While individuals that have sought rehabilitation treatment for alcohol, drug and behavioural addictions are equipped with the tools, resources and support required to secure a life-long recovery, many argue that addiction recovery truly starts post-rehab.

However, leaving rehab and returning home can be challenging, especially as you begin to navigate your life at home.

Although you will likely have a wealth of support from friends, family members and health professionals, it is not uncommon for you to consider how you can ensure your recovery is not compromised.

If this resonates with you, it may be beneficial to know that exercise is highly advantageous when considering addiction recovery.

Although exercise may well be the last thing on your mind, it is essential to consider that exercise provides a plethora of benefits to those in addiction recovery.

If you are looking to determine how best to continue your addiction recovery, we have provided a wealth of information surrounding how exercise benefits addiction recovery here.

 

Exercise Releases Those All-Important Feel Good Endorphins

As you participate in exercise, feel-good chemicals, otherwise known as endorphins, are released in the brain. As endorphins are released, pain alleviates and triggers a positive sensation throughout the body that essentially enhances an individual’s mood and provides them with a more optimistic outlook.

While you may not initially feel in the mood to exercise, doing so will help you to navigate any pessimistic thoughts and feelings that you may experience within your recovery that could, when left to escalate, cause you to relapse.

When considering how much exercise you need to participate in to feel the effects of endorphins, as little as 20 minutes of aerobic activities, such as walking or running, could leave you with a spring in your step for up to 24 hours.

 

Exercise Offers A Distraction From Any Triggers You May Encounter

Throughout your time in rehab, you will have come to understand the factors that caused your addiction to arise and the triggers that may impact your recovery.

Although you will have developed various coping strategies prior to leaving rehab, there are often times when individuals encounter triggers at no fault of their own.

While exercise will not wholly alleviate and dismiss the triggers that could compromise your recovery, exercise can offer a distraction from any triggers you may encounter throughout your recovery.

For example, instead of meeting with friends or family members in social settings that may cause you to come face-to-face with an identified trigger, taking part in a form of exercise, such as a long walk or bike ride with your friend or family member, is highly recommended.

Not only will this enable you to avoid the trigger that you may have otherwise encountered, but you will virtually mitigate your risk of experiencing a relapse.

 

Exercise Improves The Quality Of Your Sleep

When recovering from an addiction, an individual must overcome the physical and psychological ramifications they have experienced. In many instances, this will see the body and brain require time to recuperate and recover.

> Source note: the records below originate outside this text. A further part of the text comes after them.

(** * WhatsApp chat analyzer: the transcript preprocessor

    A shallow embedding of [models/preprocessor.py] (function [preprocess])
    and the properties of its stages: format detection, message splitting,
    date parsing, sender/body extraction, feature derivation, validation.

    Python [str] values are sequences of Unicode code points; the patterns of
    the source are given as syntax trees run by a backtracking matcher with
    the priorities of Python's [re] (leftmost match, greedy and lazy
    repetition, ordered alternation, capturing groups). *)

From Stdlib Require Import String Ascii NArith ZArith Arith Lia Bool List.
Import ListNotations.
Local Open Scope list_scope.

Set Implicit Arguments.

(* ===================================================================== *)
(** ** Text *)
(* ===================================================================== *)

Module Text.

(** A character is a code point, a Python [str] a list of them. *)
Definition char := N.
Definition str := list char.

(** An ASCII literal of the source as a [str]. *)
Definition u (s : string) : str :=
  List.map N_of_ascii (list_ascii_of_string s).

Definition chr (a : ascii) : char := N_of_ascii a.

Definition NL : char := 10%N.

Fixpoint str_eqb (a b : str) : bool :=
  match a, b with
  | [], [] => true
  | x :: a', y :: b' => N.eqb x y && str_eqb a' b'
  | _, _ => false
  end.

(** [c in ranges], for tables of inclusive code point ranges. *)
Fixpoint in_ranges (t : list (N * N)) (c : char) : bool :=
  match t with
  | [] => false
  | (lo, hi) :: t' => (N.leb lo c && N.leb c hi) || in_ranges t' c
  end.

(** [str.isspace] for one character, which is also [\s] of [re] on [str]
    patterns: Unicode white space and the separators 0x1c-0x1f. *)
Definition whitespace_table : list (N * N) :=
  [ (9, 13); (28, 32); (133, 133); (160, 160); (5760, 5760); (8192, 8202);
    (8232, 8233); (8239, 8239); (8287, 8287); (12288, 12288) ]%N.

Definition is_space (c : char) : bool := in_ranges whitespace_table c.

(** [\d] of [re] on [str] patterns: Unicode category Nd (Unicode 14, the
    tables of CPython 3.11). *)
Definition decimal_table : list (N * N) :=
  [ (48, 57); (1632, 1641); (1776, 1785); (1984, 1993); (2406, 2415);
    (2534, 2543); (2662, 2671); (2790, 2799); (2918, 2927); (3046, 3055);
    (3174, 3183); (3302, 3311); (3430, 3439); (3558, 3567); (3664, 3673);
    (3792, 3801); (3872, 3881); (4160, 4169); (4240, 4249); (6112, 6121);
    (6160, 6169); (6470, 6479); (6608, 6617); (6784, 6793); (6800, 6809);
    (6992, 7001); (7088, 7097); (7232, 7241); (7248, 7257); (42528, 42537);
    (43216, 43225); (43264, 43273); (43472, 43481); (43504, 43513);
    (43600, 43609); (44016, 44025); (65296, 65305); (66720, 66729);
    (68912, 68921); (69734, 69743); (69872, 69881); (69942, 69951);
    (70096, 70105); (70384, 70393); (70736, 70745); (70864, 70873);
    (71248, 71257); (71360, 71369); (71472, 71481); (71904, 71913);
    (72016, 72025); (72784, 72793); (73040, 73049); (73120, 73129);
    (92768, 92777); (92864, 92873); (93008, 93017); (120782, 120831);
    (123200, 123209); (123632, 123641); (125264, 125273);
    (130032, 130041) ]%N.

Definition is_digit (c : char) : bool := in_ranges decimal_table c.

(** [text[a:b]] for [0 <= a], [0 <= b]. *)
Definition slice (text : str) (a b : nat) : str :=
  firstn (b - a) (skipn a text).

(** [s.split(sep)] for a separator of one character: always at least one
    piece. *)
Fixpoint split_char (sep : char) (s : str) : list str :=
  match s with
  | [] => [[]]
  | c :: s' =>
      if N.eqb c sep then [] :: split_char sep s'
      else match split_char sep s' with
           | w :: ws => (c :: w) :: ws
           | [] => [[c]]
           end
  end.

(** [sep.join(l)]. *)
Fixpoint join (sep : str) (l : list str) : str :=
  match l with
  | [] => []
  | x :: l' =>
      match l' with
      | [] => x
      | _ :: _ => x ++ sep ++ join sep l'
      end
  end.

(** [s.startswith(p)], returning what follows the prefix. *)
Fixpoint strip_prefix (p s : str) : option str :=
  match p, s with
  | [], _ => Some s
  | x :: p', y :: s' => if N.eqb x y then strip_prefix p' s' else None
  | _ :: _, [] => None
  end.

(** [s.split(sep, 1)]: cut at the first occurrence of [sep], if any. *)
Fixpoint split_once (sep : str) (s : str) : list str :=
  match strip_prefix sep s with
  | Some rest => [[]; rest]
  | None =>
      match s with
      | [] => [[]]
      | c :: s' =>
          match split_once sep s' with
          | [a; b] => [c :: a; b]
          | _ => [s]
          end
      end
  end.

While detoxification and rehabilitation will ensure that the body and brain can begin to recover, this often goes well beyond rehabilitation treatment. 

To guarantee that your body and brain can successfully overcome the aftermath of addictions, sleep is vital. Not only does sleep boost your overall health, but it essentially enables your body and brain to recharge.

When considering how exercise benefits addiction recovery, it should be noted that exercise promotes a better night sleep.

Individuals who take part in regular exercise will find it easier to get a good night sleep. In contrast, those who do not participate in regular exercise may find that they struggle to sleep.

Sadly, a lack of sleep is often the root cause of mental health disorders such as anxiety and depression, which are both linked to addiction and relapse.

 

Exercise Provides Structure To Your Day

As you embark on your addiction recovery at home, you will likely be advised to adjust back into your everyday life gradually. You may also be advised to reduce the number of hours that you work to alleviate any stress that may result in relapse.

If this resonates with you, you may find yourself at a loss with what to do with your spare time. You may find that your days no longer have structure, which could ultimately impair various factors, such as the quality of your sleep.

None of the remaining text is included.